§ **WHAT THE TASK ASKS**
Please find the lines in the entries below that contain the word "HasPrefix", and copy each one.

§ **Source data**
(** * gogit: a shallow embedding of [git.go] and its specification

    The Go package [gogit] wraps the [git] command line tool: a [Repo]
    handle shells out, then parses the text the tool prints.  This file
    embeds the package in Rocq and proves the properties its
    specification states about it.

    Modelling conventions
    - A Go [string] is a sequence of bytes: [String.string], whose
      characters are the 8-bit [ascii].
    - A Go [int] is a [Z].  The only integers of the package are lengths,
      indices and a counter that stops at 2, far from the 64-bit bounds.
    - The operating system and the [git] executable are a collaborator,
      the class [Host]; every command that is started is recorded in a
      trace, so that "no pull is issued" is a statement about the trace.
    - A method has a pointer receiver [r *Repo]: the handle lives in the
      state ([self]) and every method is a state transformer, so that a
      method that assigned to a field would show in the final state.
    - A run-time panic (slice bounds, index out of range) is the outcome
      [Panics]; the [error] results of Go are ordinary values.
    - The go-kit logger is a write-only side channel whose results the
      source discards ([_ = level.Debug(...).Log(...)]); it is left out,
      and so is the [logger] field.  [fmt.Println] writes to [stdout]. *)

From Stdlib Require Import String Ascii List ZArith Lia Bool DecimalString.
Import ListNotations.
Local Open Scope string_scope.
Local Open Scope Z_scope.

(** ** Outcomes: a Go expression evaluates or panics *)

Inductive outcome (A : Type) : Type :=
| Returns (a : A)
| Panics.

Arguments Returns {A} a.
Arguments Panics {A}.

(** ** The parts of Go's [strings] package the source calls *)

Module strings.

(** The line feed (a Go literal writes it backslash-n) and the tab. *)
Definition nl : ascii := "010"%char.
Definition tab : ascii := "009"%char.

(** [len(s)] *)
Definition len (s : string) : Z := Z.of_nat (String.length s).

(** [strings.HasPrefix(s, prefix)] *)
Fixpoint HasPrefix (s prefix : string) {struct prefix} : bool :=
  match prefix with
  | EmptyString => true
  | String p prefix' =>
      match s with
      | EmptyString => false
      | String c s' => Ascii.eqb c p && HasPrefix s' prefix'
      end
  end.

(** [s[n:]] and [s[:n]] for an [n] known to be within bounds. *)
Fixpoint drop (n : nat) (s : string) : string :=
  match n, s with
  | O, _ => s
  | S _, EmptyString => EmptyString
  | S n', String _ s' => drop n' s'
  end.

Fixpoint take (n : nat) (s : string) : string :=
  match n, s with
  | O, _ => EmptyString
  | S _, EmptyString => EmptyString
  | S n', String c s' => String c (take n' s')
  end.

(** [strings.HasSuffix(s, suffix)]:
    [len(s) >= len(suffix) && s[len(s)-len(suffix):] == suffix] *)
Definition HasSuffix (s suffix : string) : bool :=
  (String.length suffix <=? String.length s)%nat
  && String.eqb (drop (String.length s - String.length suffix) s) suffix.

(** [strings.TrimSuffix(s, suffix)] *)
Definition TrimSuffix (s suffix : string) : string :=
  if HasSuffix s suffix
  then take (String.length s - String.length suffix) s
  else s.

(** [strings.Index(s, substr)]: the index of the first instance of
    [substr] in [s], or -1. *)
Fixpoint Index (s substr : string) : Z :=
  match s with
  | EmptyString => if HasPrefix EmptyString substr then 0 else -1
  | String _ s' =>
      if HasPrefix s substr then 0
      else let i := Index s' substr in
           if i <? 0 then -1 else i + 1
  end.

(** [strings.Contains(s, substr)] is [Index(s, substr) >= 0]. *)
Definition Contains (s substr : string) : bool := 0 <=? Index s substr.

(** [strings.Split(s, sep)] for a separator of one byte, which is all
    the source passes (a slash and a line feed): the pieces of [s]
    between the occurrences of [sep]; never the empty slice. *)
Fixpoint Split (s : string) (sep : ascii) : list string :=
  match s with
  | EmptyString => [EmptyString]
  | String c s' =>
      if Ascii.eqb c sep then EmptyString :: Split s' sep
      else match Split s' sep with
           | [] => [String c EmptyString]
           | piece :: pieces => String c piece :: pieces
           end
  end.

(** [strings.Join(elems, sep)] *)
Definition Join (elems : list string) (sep : string) : string :=
  String.concat sep elems.

(** White space as [unicode.IsSpace] sees it.  [Fields] decodes UTF-8;
    a white-space rune is one of the six ASCII bytes below or one of
    the code points U+0085, U+00A0, U+1680, U+2000..U+200A, U+2028,
    U+2029, U+202F, U+205F, U+3000.  Each of the latter is encoded with
    a lead byte (C2, E1, E2, E3), which is never a continuation byte of
    another rune, so looking for these byte sequences at every byte
    finds exactly the white-space runes of the decoded string. *)
Definition asciiSpace (c : ascii) : bool :=
  match nat_of_ascii c with
  | 9 | 10 | 11 | 12 | 13 | 32 => true
  | _ => false
  end%nat.

Definition space2 (b0 b1 : ascii) : bool :=
  match nat_of_ascii b0, nat_of_ascii b1 with
  | 194, 133 | 194, 160 => true
  | _, _ => false
  end%nat.

Definition space3 (b0 b1 b2 : ascii) : bool :=
  let n2 := nat_of_ascii b2 in
  match nat_of_ascii b0, nat_of_ascii b1 with
  | 225, 154 => (n2 =? 128)%nat
  | 226, 128 => ((128 <=? n2) && (n2 <=? 138) || (n2 =? 168) || (n2 =? 169)
                 || (n2 =? 175))%nat
  | 226, 129 => (n2 =? 159)%nat
  | 227, 128 => (n2 =? 128)%nat
  | _, _ => false
  end%nat.

(** The width in bytes of the white-space rune [s] starts with, 0 if it
    starts with none. *)
Definition spaceWidth (s : string) : nat :=
  match s with
  | EmptyString => 0
  | String b0 s1 =>
      if asciiSpace b0 then 1
      else match s1 with
           | EmptyString => 0
           | String b1 s2 =>
               if space2 b0 b1 then 2
               else match s2 with
                    | EmptyString => 0
                    | String b2 _ => if space3 b0 b1 b2 then 3 else 0
                    end
           end
  end%nat.

(** [strings.Fields(s)]: the maximal runs of non-space bytes.  [skip]
    counts the bytes of a white-space rune still to pass over. *)
Definition addByte (c : ascii) (fields : list string) (inField : bool)
  : list string :=
  if inField
  then match fields with
       | [] => [String c EmptyString]
       | f :: fs => String c f :: fs
       end
  else String c EmptyString :: fields.

(** [scanFields skip s] returns the fields of [s] and whether [s]
    starts inside a field (its first field then continues the field of
    the caller). *)
Fixpoint scanFields (skip : nat) (s : string) : list string * bool :=
  match s with
  | EmptyString => ([], false)
  | String c s' =>
      match skip with
      | S k => (fst (scanFields k s'), false)
      | O =>
          match spaceWidth s with
          | S w => (fst (scanFields w s'), false)
          | O => let '(fields, inField) := scanFields O s' in
                 (addByte c fields inField, true)
          end
      end
  end.

Definition Fields (s : string) : list string := fst (scanFields O s).

End strings.

(** ** Slices: [s[lo:]], [s[:hi]], [xs[lo:]] and [xs[i]] panic out of range *)

Definition sliceFrom (s : string) (lo : Z) : outcome string :=
  if (0 <=? lo) && (lo <=? strings.len s)
  then Returns (strings.drop (Z.to_nat lo) s)
  else Panics.

Definition sliceTo (s : string) (hi : Z) : outcome string :=
  if (0 <=? hi) && (hi <=? strings.len s)
  then Returns (strings.take (Z.to_nat hi) s)
  else Panics.

Definition listFrom {A : Type} (xs : list A) (lo : Z) : outcome (list A) :=
  if (0 <=? lo) && (lo <=? Z.of_nat (List.length xs))
  then Returns (List.skipn (Z.to_nat lo) xs)
  else Panics.

Definition index {A : Type} (xs : list A) (i : Z) : outcome A :=
  if 0 <=? i
  then match List.nth_error xs (Z.to_nat i) with
       | Some x => Returns x
       | None => Panics
       end
  else Panics.

(** ** Errors

    [hostError] stands for the errors the packages [os] and [os/exec]
    return (its flag is what [os.IsNotExist] reads); the other two are
    the constructors of [github.com/pkg/errors]. *)

Inductive error : Type :=
| hostError (notExist : bool) (text : string)
| errorsNew (msg : string)
| withMessage (cause : error) (msg : string).

(** [errors.Wrap(err, msg)] is [nil] when [err] is [nil]. *)
Definition errorsWrap (err : option error) (msg : string) : option error :=
  match err with
  | None => None
  | Some e => Some (withMessage e msg)
  end.

(** [os.IsNotExist(err)] *)
Definition IsNotExist (err : option error) : bool :=
  match err with
  | Some (hostError true _) => true
  | _ => false
  end.

(** ** The data model of [git.go] *)

Record Repo : Type := {
  URL : string;
  Name : string;
  WorkDir : string;
  RepoDir : string
}.

Record GitOpts : Type := {
  Rebase : bool;
  CloneDir : string
}.

Definition ModType : Type := Z.
Definition StatNew : ModType := 0.
Definition StatModified : ModType := 1.
Definition StatDeleted : ModType := 2.

Record DiffStat : Type := {
  Stat : ModType;
  Filename : string
}.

§ **EXERCISE ANSWER**
(** [strings.HasPrefix(s, prefix)] *)
Fixpoint HasPrefix (s prefix : string) {struct prefix} : bool :=
      | String c s' => Ascii.eqb c p && HasPrefix s' prefix'
  | EmptyString => if HasPrefix EmptyString substr then 0 else -1
      if HasPrefix s substr then 0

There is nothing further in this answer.